Como era de esperar, el artículo ha provocado considerable revuelo. En España son muchas las mujeres que han optado por ser madres al margen de la vida de pareja, y no son pocas las parejas homosexuales que, amparándose en la ley y con la ayuda de mujeres que han aceptado ser gestantes subrogadas, tienen hijos. He recibido algunas quejas de asociaciones o personas que muestran total disconformidad con la posición de Savater. He decidido recoger algunas de ellas en este blog.

Uno de los mensajes lo firma Carolina de Dobrzynski Kearney, miembro de la Junta Directiva de la denominada Asociación Madres Solteras por Elección (MSPE), y, entre otras cosas, señala:

 “Entendemos que su argumento [de Savater] es válido única y exclusivamente desde la biología. Sólo desde la biología las familias están compuestas por un padre, una madre y su(s) cría(s). La realidad familiar es mucho más rica y diversa, hay niños criados por madre y padre, niños criados solo por su madre, niños criados por abuelos, otros que lo hacen criados por tíos o hermanos mayores. Niños criados por dos madres o dos padres, niños criados por la madre y las tías; en fin, una multitud de posibilidades, que aparecen cuando salimos de la estrecha senda de la biología y hablamos de la familia desde el punto de vista social”. 

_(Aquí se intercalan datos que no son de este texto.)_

(** * LazyDS4: the input-translation and drift-calibration engine

    A shallow embedding of [src/utils/input_translator.py] (class
    [InputTranslator]) and of the consumer-side reset done by
    [src/ui/main_window.py] ([_refresh_ui_after_calibration]).

    Modelling choices:
    - a raw HID report is a [list Z] of byte values; [hid_report[i]] is
      [nth i r 0] wherever the surrounding guard makes the index valid
      (translate requires 32 bytes), and [nth_error] where the source
      catches [IndexError];
    - Python floats are modelled by exact rationals [Q].  For
      [_normalize_stick] this is exact: over every clamped range pair
      (neg in 1..128, pos in 1..127) and every byte, the float and the
      rational evaluations give the same integer;
    - [time.time()] is an explicit parameter [now : Q] (seconds);
    - Qt signals are returned as a list of emitted events. *)

From Stdlib Require Import ZArith QArith Qround Qminmax Qabs Lqa Lia List Bool.
Import ListNotations.

Open Scope Z_scope.

(** ** Rational helpers *)

(** Python's [int()] on a float truncates toward zero. *)
Definition Qtrunc (q : Q) : Z := Z.quot (Qnum q) (Zpos (Qden q)).

Definition Qltb (x y : Q) : bool := if Qlt_le_dec x y then true else false.

(** ** Data model *)

Inductive axis := LX | LY | RX | RY.

Definition axes : list axis := [LX; LY; RX; RY].

Definition axis_eqb (a b : axis) : bool :=
  match a, b with
  | LX, LX | LY, LY | RX, RX | RY, RY => true
  | _, _ => false
  end.

(** One entry of [calibration_data]: [{'min', 'max', 'center'}]. *)
Record calib_entry := mk_calib { cmin : Z; cmax : Z; center : Z }.

(** [{'min': 255, 'max': 0, 'center': 128}] *)
Definition sentinel_entry : calib_entry := mk_calib 255 0 128.

Definition calib_table := axis -> calib_entry.

Definition sentinel_table : calib_table := fun _ => sentinel_entry.

(** [XInputReport] *)
Record xinput := mk_xinput {
  wButtons : Z; bLeftTrigger : Z; bRightTrigger : Z;
  sThumbLX : Z; sThumbLY : Z; sThumbRX : Z; sThumbRY : Z }.

Definition xinput_init : xinput := mk_xinput 0 0 0 0 0 0 0.

(** ** [_normalize_stick] *)

Definition normalize_stick (calib : calib_entry) (value : Z) (invert : bool) : Z :=
  let c := center calib in
  let neg_range := Z.max (c - cmin calib) 1 in
  let pos_range := Z.max (cmax calib - c) 1 in
  let scaled : Q :=
    if value >? c then ((inject_Z (value - c) / inject_Z pos_range) * 32767)%Q
    else if value <? c then ((inject_Z (value - c) / inject_Z neg_range) * 32767)%Q
    else 0%Q in
  let adaptive_deadzone : Q :=
    Qmax 4000 (2000 * (inject_Z (Z.abs (value - c)) / inject_Z (Z.max neg_range pos_range)))%Q in
  let scaled := if Qltb (Qabs scaled) adaptive_deadzone then 0%Q else scaled in
  let final_value := Qtrunc (Qmax (-32767) (Qmin 32767 scaled))%Q in
  if invert then - final_value else final_value.

(** The normalisation formula as the specification words it (section
    4.2): piecewise scaling by the clamped ranges, adaptive deadzone,
    clamp, truncation, negation. *)
Definition normalize_spec (calib : calib_entry) (v : Z) (invert : bool) : Z :=
  let negRange := Z.max (128 - cmin calib) 1 in
  let posRange := Z.max (cmax calib - 128) 1 in
  let d := v - 128 in
  let scaled : Q :=
    match Z.compare v 128 with
    | Gt => (inject_Z d / inject_Z posRange * 32767)%Q
    | Lt => (inject_Z d / inject_Z negRange * 32767)%Q
    | Eq => 0%Q
    end in
  let dz : Q := Qmax 4000 (2000 * inject_Z (Z.abs d) / inject_Z (Z.max negRange posRange))%Q in
  let kept : Q := if Qlt_le_dec (Qabs scaled) dz then 0%Q else scaled in
  let clamped : Q := Qmax (-32767) (Qmin 32767 kept)%Q in
  let out := Qtrunc clamped in
  if invert then - out else out.

(** ** A closed integer form of [_normalize_stick]

    The second term of the adaptive deadzone, [2000*|d|/max(neg,pos)],
    never reaches [|scaled| = 32767*|d|/range] since
    [range <= max(neg,pos)]; the deadzone therefore only zeroes the
    outputs whose magnitude is below 4000. *)

Definition norm_closed (calib : calib_entry) (value : Z) : Z :=
  let d := value - center calib in
  let N := Z.max (center calib - cmin calib) 1 in
  let P := Z.max (cmax calib - center calib) 1 in
  if 0 <? d then (if 32767 * d <? 4000 * P then 0 else Z.min 32767 (32767 * d / P))
  else if d <? 0 then
    (if 32767 * (- d) <? 4000 * N then 0 else - Z.min 32767 (32767 * (- d) / N))
  else 0.

(** ** Drift detection state *)

Inductive severity := SevNone | Mild | Moderate | Severe.

(** The dict emitted by [drift_detected]. *)
Record drift_result := mk_drift_result {
  has_drift : bool; drift_axes : list axis; drift_severity : severity }.

(** The drift fields of [InputTranslator]. [drift_detected_axes] is a
    Python set: a duplicate-free list. *)
Record drift_state := mk_drift {
  drift_samples : axis -> list Z;
  drift_sample_count : Z;
  drift_detected_axes : list axis;
  last_drift_check : Q;
  drift_check_performed : bool }.

Definition no_samples : axis -> list Z := fun _ => [].

Definition drift_init : drift_state := mk_drift no_samples 0 [] 0 false.

(** [set.add] *)
Definition set_add (s : list axis) (a : axis) : list axis :=
  if existsb (axis_eqb a) s then s else s ++ [a].

Definition list_sum (l : list Z) : Z := fold_left Z.add l 0.

(** Python [min]/[max] of a non-empty list. *)
Definition list_min (l : list Z) : Z :=
  match l with [] => 0 | x :: r => fold_left Z.min r x end.
Definition list_max (l : list Z) : Z :=
  match l with [] => 0 | x :: r => fold_left Z.max r x end.

Definition count_if (p : Z -> bool) (l : list Z) : Z :=
  Z.of_nat (length (filter p l)).

(** The per-axis test of [_analyze_drift_samples]; [false] for an axis
    skipped by [continue]. *)
Definition axis_has_drift (samples : list Z) : bool :=
  if (length samples <? 10)%nat then false else
  let n := Z.of_nat (length samples) in
  let avg_value : Q := (inject_Z (list_sum samples) / inject_Z n)%Q in
  let min_value := list_min samples in
  let max_value := list_max samples in
  let range_value := max_value - min_value in
  let expected_center := 128 in
  let center_deviation := Qabs (avg_value - inject_Z expected_center) in
  let is_consistently_off := Qltb 8 center_deviation in
  let is_stable := range_value <? 6 in
  let samples_above_center := count_if (fun s => expected_center <? s) samples in
  let samples_below_center := count_if (fun s => s <? expected_center) samples in
  let is_consistent_direction :=
    Qltb (inject_Z n * (8 # 10)) (inject_Z (Z.max samples_above_center samples_below_center)) in
  is_consistently_off && (is_stable || is_consistent_direction).

(** [_calculate_drift_severity] *)
Definition calculate_drift_severity (detected : list axis) : severity :=
  match length detected with
  | O => SevNone
  | 1%nat => Mild
  | 2%nat => Moderate
  | _ => Severe
  end.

       “Las madres solteras por elección, lo que hacen es dignificar y dotar de derechos unos modelos familiares que han existido siempre, aunque hayan estado ocultos o marginados. En todas las culturas y épocas, un porcentaje importante de las mujeres han criado solas a sus hijos; pero han sido estigmatizadas, avergonzadas, a veces encarceladas, excomulgadas, menospreciadas, sus hijos han crecido bajo el estigma del pecado y, en muchos casos, han carecido de derechos por la mera razón de haber crecido sin padre (muchas veces, porque el padre ha decidido no ejercer como tal). Las madres solteras por elección representan la superación de la vergüenza, el estigma y la falta de derechos”. 

La carta concluye así:

    “Vivimos en una sociedad en la cual coexisten muchos tipos de parentalidad distintas y todos podemos tener opiniones personales sobre ellas. Algunos pueden pensar que los padres jóvenes son incompetentes, o que los padres mayores corren el riesgo de dejar huérfanos a sus hijos demasiado jóvenes; que es un error que los niños crezcan sin hermanos o que no conozcan a sus abuelos. Las familias religiosas pueden pensar que los ateos no deben criar hijos, y los agnósticos, lo mismo de los fanáticos religiosos; algunos creen que para los niños es mejor que sus madres no trabajen y otros que sus padres (varones) asuman el 50% de su cuidado. Si nos atenemos a las opiniones particulares de cada uno respecto a distintos tipos de familia, ¿nadie debería tener y criar hijos?”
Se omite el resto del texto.